Evaluating the effectiveness of system scheduling and energy savings in embedded real-time systems with low-computing resources is the problem addressed in this paper. In such systems, the characteristics of the implemented scheduling policy play a relevant role in both schedulability and energy consumption. Ideally, the scheduling policy should provide higher schedulability bounds and low runtime overheads, allowing for better usage of available slack in the schedule for energy saving purposes. Due its low overhead and simple implementation, the usual scheduling policy employed in real-time embedded systems is based on fixed priority scheduling (FPS). Under this scheme, as the priority of all system tasks are assigned at design time, a simple priority vector suffices to indicate the current ready task to run. System schedulability, however, is usually lower than that provided by dynamic priority scheduling (DPS) according to which task priorities are assigned at runtime. Managing dynamic priority queues incurs higher overheads, though. Deciding whether DPS is a viable choice for such embedded systems requires careful evaluation. We evaluate two implementations of Earliest Deadline First (EDF), a classical DPS policy, implemented in FreeRTOS running on an ARM-M4 architecture. EDF is compared against an optimal FPS, namely Rate-Monotonic (RM). Further, two mechanisms for energy savings are described. They differ by the manner they compute the slack available in an EDF schedule, statically (SS-EDF) or dynamically (DS-EDF). These two approaches are experimentally evaluated. Results indicate that EDF can be effectively used for energy savings.
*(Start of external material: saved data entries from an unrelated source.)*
(** C6 (as the code has it). The number of top customers is the customer
    count divided by ten and rounded down: none below ten customers, at least
    one from ten customers on.  They are the largest spenders, in descending
    order of [Total_Spent], and the printed share is their combined spend
    divided by the spend of all customers, times 100. *)
Theorem top_decile_concentration (df : list Row) :
  let customer_stats := analyze_customer_behavior df in
  let top := top_customers customer_stats in
  List.length customer_stats = List.length (distinct_keys string_dec CustomerID df)
  /\ Z.of_nat (List.length top) = Z.of_nat (List.length customer_stats) / 10
  /\ ((List.length customer_stats < 10)%nat -> top = [])
  /\ ((10 <= List.length customer_stats)%nat -> (1 <= List.length top)%nat)
  /\ descending Customer.Total_Spent top
  /\ (exists rest,
        Permutation (top ++ rest) customer_stats
        /\ forall a b, In a top -> In b rest ->
                       (Customer.Total_Spent b <= Customer.Total_Spent a)%Q)
  /\ top10_contribution customer_stats
     = times100 (fdiv (Qsum (map Customer.Total_Spent top))
                      (Qsum (map Customer.Total_Spent customer_stats))).
Proof.
  intros customer_stats top.
  destruct (nlargest_spec Customer.Total_Spent
              (top_decile_count (List.length customer_stats)) customer_stats)
    as [Hlen [Hdesc [Hrest _]]].
  change (nlargest (top_decile_count (List.length customer_stats))
            Customer.Total_Spent customer_stats) with top in Hlen, Hdesc, Hrest.
  unfold top_decile_count in Hlen.
  assert (Hk : Z.of_nat (List.length top) = Z.of_nat (List.length customer_stats) / 10).
  { rewrite Hlen.
    pose proof (Z.div_pos (Z.of_nat (List.length customer_stats)) 10).
    pose proof (Z.div_le_upper_bound (Z.of_nat (List.length customer_stats)) 10
                  (Z.of_nat (List.length customer_stats))).
    lia. }
  split; [apply customer_stats_length|].
  split; [exact Hk|].
  split; [|split; [|split; [|split]]]; try assumption.
  - intro Hlt.
    assert (Z.of_nat (List.length customer_stats) / 10 = 0)
      by (apply Z.div_small; lia).
    destruct top; [reflexivity|simpl in Hk; lia].
  - intro Hge.
    pose proof (Z.div_le_lower_bound (Z.of_nat (List.length customer_stats)) 10 1).
    lia.
  - reflexivity.
Qed.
在具有低计算资源的嵌入式实时系统中评估系统调度和节能的有效性是本文要解决的问题。在这样的系统中，实施的调度策略的特性在可调度性和能量消耗方面都起着相关的作用。理想情况下，调度策略应提供更高的可调度性界限和较低的运行时开销，从而允许更好地利用调度中的可用松弛部分以达到节能目的。由于开销低且实现简单，实时嵌入式系统中采用的常用调度策略基于固定优先级调度 (FPS)。在这种方案下，由于所有系统任务的优先级都是在设计时分配的，一个简单的优先级向量就足以指示当前准备运行的任务。然而，系统可调度性 通常低于动态优先级调度 (DPS) 提供的，根据动态优先级调度在运行时分配任务优先级。但是，管理动态优先级队列会产生更高的开销。确定 DPS 是否是此类嵌入式系统的可行选择需要仔细评估。我们评估了最早截止日期优先 (EDF) 的两种实现，这是一种经典的 DPS 策略，在运行于 ARM-M4 架构的 FreeRTOS 中实现。将 EDF 与最佳 FPS，即单调速率 (RM) 进行比较。此外，还描述了两种节能机制。它们的不同之处在于计算 EDF 计划中可用松弛的方式，静态 (SS-EDF) 或动态 (DS-EDF)。这两种方法是通过实验评估的。结果表明，EDF 可以有效地用于节能。